On Female Characters and "Bad Writing"

It seems like every other day I'm rushing to the defense of female characters in television and movies, and perhaps that is because I am physically and mentally incapable of letting anyone who insults a woman go without a lecturing.... but this is actually caused by the pervasive sexism and misogyny in the world around me. There is a reason why people are constantly critiquing female characters, and it is because of sexism and misogyny. There is a reason why female characters are submitted to a summary judgment (that is harsh, often cruel and almost always negative) of their appearance, intellect, character, caliber and sexual choices (I'm looking at you, Chris Evans) and it is because of sexism and misogyny.

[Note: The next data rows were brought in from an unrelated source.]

Lemma turn_batch_fueled context config resumed message :
  fueled (fun fuel => turn_batch error_text validateToolArguments fuel context config resumed message).
Proof.
  unfold turn_batch. destruct resumed as [pending|].
  - unfold executePendingToolCalls. apply fueled_bind; [apply fueled_total, total_fail_calls|]. intros messages.
    destruct (List.filter (isReplayable context) (ptcs_toolCalls pending)); [by apply fueled_total|].
    apply fueled_bind; [apply executeToolCalls_fueled|]. intros b. by apply fueled_total.
  - case_bool_decide; [|apply executeToolCalls_fueled]. apply fueled_total.
    unfold failToolCallsFromTruncatedMessage. total_steps; auto using total_fail_calls.
Qed.

Lemma turn_fueled streamFunction v :
  fueled (fun fuel => turn error_text validateToolArguments fuel streamFunction v).
Proof.
  unfold turn. apply fueled_bind; [apply fueled_total, total_begin|]. intros v1.
  apply fueled_bind; [apply fueled_total, total_inject|]. intros [messages newMessages].
  apply fueled_bind; [apply fueled_total; unfold turn_answer; total_steps; auto using total_response|].
  intros [[context message] new]. destruct (_ || _).
  { apply fueled_total. unfold stop_with. total_steps. }
  apply fueled_bind.
  - unfold turn_tools. destruct (message_tool_calls message); [by apply fueled_total|].
    apply fueled_bind; [apply turn_batch_fueled|]. intros b. apply fueled_total. total_steps; auto using total_completed.
  - intros [[context1 results] hasMore]. apply fueled_total. unfold stop_with. total_steps; auto using total_queue.
Qed.

Lemma loop_monotone streamFunction f : forall f' v, (f <= f')%nat ->
  extends (loop error_text validateToolArguments f streamFunction v)
    (loop error_text validateToolArguments f' streamFunction v).
Proof.
  induction f as [|f IH]; intros [|f'] v Hf; try (by intros st); [lia|]. simpl. destruct (_ || _).
  - apply extends_bind; [apply turn_fueled; lia|]. intros [l|v']; [done|]. apply IH. lia.
  - apply extends_bind; [done|]. intros [|m l]; [done|]. apply IH. lia.
Qed.

(** A run that ends with some fuel ends in the same way with more. *)
Lemma runLoop_monotone context newMessages config streamFunction resume :
  monotone (fun fuel => runLoop error_text validateToolArguments fuel context newMessages config streamFunction resume).
Proof.
  intros f f' Hf. unfold runLoop. apply extends_bind; [done|]. intros u.
  destruct (apply_update u context config). apply extends_bind; [done|]. intros l. by apply loop_monotone.
Qed.
End Operations.

(** ** Runs end *)

Section Runs.
Context {E X : Type} `{AgentEnv E}.
Context (error_text : X -> jstring).
Context (validateToolArguments : AgentTool E X -> ToolCall -> Result X json).
Context (budget : E -> nat).

(** Aborts are final and the budget never grows; what costs lowers it. *)
Definition within (e e' : E) : Prop := (aborted e = true -> aborted e' = true) /\ (budget e' <= budget e)%nat.
Definition spends (e e' : E) : Prop := (budget e' < budget e)%nat.

Lemma within_abort e e' : within e e' -> aborted e = true -> aborted e' = true.
Proof. by intros [Ha _]. Qed.

Lemma within_spends a b c d : within a b -> spends b c -> within c d -> spends a d.
Proof. unfold within, spends. intros [_ ?] ? [_ ?]. lia. Qed.

Context (Henv : env_ok (plain within)).
Context (streamFunction : StreamFn E X) (Hstreams : streams_ok within streamFunction).
Context (Hcost : streams_cost spends streamFunction).
Context (base : list AgentMessage).

(** Iterations left: a turn that pays for nothing leaves the loop idle. *)
Definition rank (v : LoopVars (E := E) (X := X)) (e : E) : nat :=
  3 * budget e + match v_resume v with Some _ => 1 | None => 0 end + (if v_hasMore v || has_pending v then 1 else 0).

(** The loop around one turn, and around a look at the follow-up queue. *)
Lemma loop_after_turn v st f st' v' :
  v_hasMore v || has_pending v = true ->
  turn error_text validateToolArguments f streamFunction v st = (st', Done (inr v')) ->
  halts (fun fuel => loop error_text validateToolArguments fuel streamFunction v') st' ->
  halts (fun fuel => loop error_text validateToolArguments fuel streamFunction v) st.
Proof using.
  intros Hgo Ht [f' Hf']. exists (Datatypes.S (max f f')). cbn [loop]. rewrite Hgo. unfold bind.
  rewrite (proj1 (turn_fueled error_text validateToolArguments streamFunction v) f (max f f') ltac:(lia) st),
    Ht by (by rewrite Ht).
  by rewrite (loop_monotone error_text validateToolArguments streamFunction f' (max f f') v' ltac:(lia) st').
Qed.

Definition with_follow_ups (v : LoopVars (E := E) (X := X)) (l : list AgentMessage) : LoopVars :=
  {| v_context := v_context v; v_config := v_config v; v_last := v_last v; v_new := v_new v;
     v_pending := l; v_steering := false; v_hasMore := true; v_resume := v_resume v |}.

Lemma loop_after_queue v st :
  v_hasMore v || has_pending v = false ->
  (forall st' m l, take_queue (cfg_getFollowUpMessages (v_config v)) st = (st', Done (m :: l)) ->
     halts (fun fuel => loop error_text validateToolArguments fuel streamFunction (with_follow_ups v (m :: l))) st') ->
  halts (fun fuel => loop error_text validateToolArguments fuel streamFunction v) st.
Proof using.
  intros Hgo Hnext. destruct (take_queue (cfg_getFollowUpMessages (v_config v)) st) as [st' [[|m l]|x|]] eqn:Ht.
  - exists 1%nat. cbn [loop]. rewrite Hgo. unfold bind. by rewrite Ht.
  - destruct (Hnext st' m l eq_refl) as [f Hf]. exists (Datatypes.S f). cbn [loop]. rewrite Hgo. unfold bind. by rewrite Ht.
  - exists 1%nat. cbn [loop]. rewrite Hgo. unfold bind. by rewrite Ht.
  - exfalso. apply (total_queue (cfg_getFollowUpMessages (v_config v)) st). by rewrite Ht.
Qed.

Lemma loop_halts n : forall e0 p ms v st,
  at_ (plain within) e0 p ms st -> ready (plain within) spends base v p ms ->
  (v_hasMore v = false -> v_last v <> None) -> (rank v (ls_env st) < n)%nat ->
  halts (fun fuel => loop error_text validateToolArguments fuel streamFunction v) st.
Proof using Henv Hstreams Hcost.
  induction n as [|n IH]; intros e0 p ms v st Hst Hready Hlast Hrank; [lia|]. unfold rank in Hrank.
  apply (at_here (plain within) Henv) in Hst. destruct (v_hasMore v || has_pending v) eqn:Hgo.
  - destruct (proj2 (turn_fueled error_text validateToolArguments streamFunction v) st) as [f Hf].
    pose proof (turn_rule error_text validateToolArguments (plain within) Henv within_abort streamFunction Hstreams spends
      within_spends Hcost base (ls_env st) p ms f v Hready st Hst) as Hturn.
    destruct (turn _ _ f _ _ st) as [st' [[l|v']|x|]] eqn:Ht; [| | |done].
    1, 3: exists (Datatypes.S f); cbn [loop]; rewrite Hgo; unfold bind; by rewrite Ht.
    destruct Hturn as (p' & ms' & Hst' & Hr & Hl & _ & Hmore & Hpend).
    eapply loop_after_turn; [done|exact Ht|]. eapply IH; [exact Hst'|exact Hr|done|].
    destruct Hst' as (_ & _ & (_ & Hb) & _). unfold spends in *. unfold rank. rewrite (ready_after _ _ _ _ _ _ Hr Hl).
    destruct (v_hasMore v').
    + destruct (v_resume v); [simpl; lia|]. specialize (Hmore eq_refl eq_refl). simpl. lia.
    + unfold has_pending. destruct (v_pending v') as [|m l]; [simpl; destruct (v_resume v); lia|].
      specialize (Hpend ltac:(done)). simpl. lia.
  - apply loop_after_queue; [done|]. intros st' m l Ht.
    pose proof (take_queue_rule (plain within) Henv spends within_spends (ls_env st) p ms (cfg_getFollowUpMessages (v_config v))
      (ok_getFollowUpMessages _ _ (rd_config _ _ _ _ _ _ Hready)) (proj2 (rd_costs _ _ _ _ _ _ Hready)) st Hst) as Hq.
    rewrite Ht in Hq. destruct Hq as (p' & ms' & Hst' & -> & -> & Hpay). specialize (Hpay ltac:(done)).
    eapply IH; [exact Hst'| |done|].
    + destruct Hready as [Hcfg Hcc Hctx -> -> Hres]. constructor; try done. simpl.
      apply orb_false_iff in Hgo as [Hm _]. destruct (v_resume v); [|done]. destruct Hres as (Hv & _). by apply Hlast in Hv.
    + unfold spends in Hpay. unfold rank. simpl. destruct (v_resume v); lia.
Qed.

I do this thing where I separate characters from the writing, and it's not because I'm trying to be cute or make excuses- I do it because it is a necessary method of evaluation. Take Nyota Uhura, of the original Star Trek series. She didn't have a story like the male characters did and yet Uhura is arguably the most important character in science fiction, and that is because of her inclusion, because of HER, not because of the writing. If you cling to the writing, Uhura is entirely unimportant. Now flip it around (my best friend Jade loves to use Buffy The Vampire Slayer as an example here)- in BTVS, Joss Whedon had Spike attempt to rape Buffy, which became a plot device used for The Redemption of Spike. That is sexist, and that is coming entirely from Joss Whedon's writing, not from Spike. 

I'm going to talk about Captain Kathryn Janeway of Star Trek: Voyager, because she's a great example of the point I'm trying to make. Out of the five main captains, she is the captain I hear being negatively critiqued the most, and she is also the only female captain. The only time Captain Kirk, Captain Archer and Captain Picard are ever critiqued is to say that one is better or to say that one is a womanizer, which then leads to them being praised for it. This is entirely because men are not subjected to the same criticism or held under the same light of scrutiny that women are. People attack Captain Janeway's morals, her character, each decision she made, when in reality she did the same shit that all of the men did. The only other captain I hear critiqued on the same level as Captain Janeway is Captain Benjamin Sisko, who is also the only captain who is a person of color. Why do you think that is? Why do you think that the only two Star Trek captains who are EVER attacked are a black man and a woman? This is because of RACISM and SEXISM and whether you want to admit it or not, that's what it is. 

So, back to the writing. People tend to hide behind the argument "well, the writing for X female character was bad". Now why do you think that is? Why do you think writers put so much thought, effort and care into the writing of male characters, and they don't do the same for female characters? The argument implies that writers have somehow transcended sexism. It implies that writers are immune to the institutionalized and internalized sexism and misogyny that is ingrained into all of us from birth, and that sexism and misogyny don't influence the writers' interpretation of women or the way that they write female characters. It implies that media isn't influenced by society and that sexism isn't thriving in the world around us. So, sure dude, you can say that the writing for a female character is bad... It must be really nice to not have the characters representing you tinged with the sexism and misogyny that is prevalent in society. 

Now, people LOVE to hit me with the argument "if you're a feminist, how can you like these female characters if their writing is influenced by sexism and misogyny?" Give me a second while I roll my eyes. If I stopped liking every show or movie that has sexism, there would be nothing left, because sexism is in everything, it's everywhere, it's all around us. This brings me back to Star Trek- you can in fact praise progress, which is what characters like Captain Janeway and shows like Voyager represent. This is why it becomes necessary to detach female characters from the often sexist writing and let them be bigger than the writing and give them the praise that they are due. Captain Janeway was THE FIRST FEMALE CAPTAIN TO HAVE HER OWN SERIES. That is amazing! So like, yeah, the writing was sometimes sexist but you don't get to take the huge accomplishment that was Captain Kathryn Janeway and Voyager away from women and diminish it and dismiss her, her character and the show because you "don't think the writing was that good". THAT is sexist.

My least favorite female character in all of television is Seska from Voyager, but if a man tried to insult her in front of me, I would rush to her defense. Everything bad about Seska can be traced back to the sexism in the writing- Seska is the embodiment of the stereotypical "crazy ex-girlfriend", which is a sexist stereotype. Do you see where I'm going with this? 

I will die defending female characters, because everybody else is busy ripping them apart.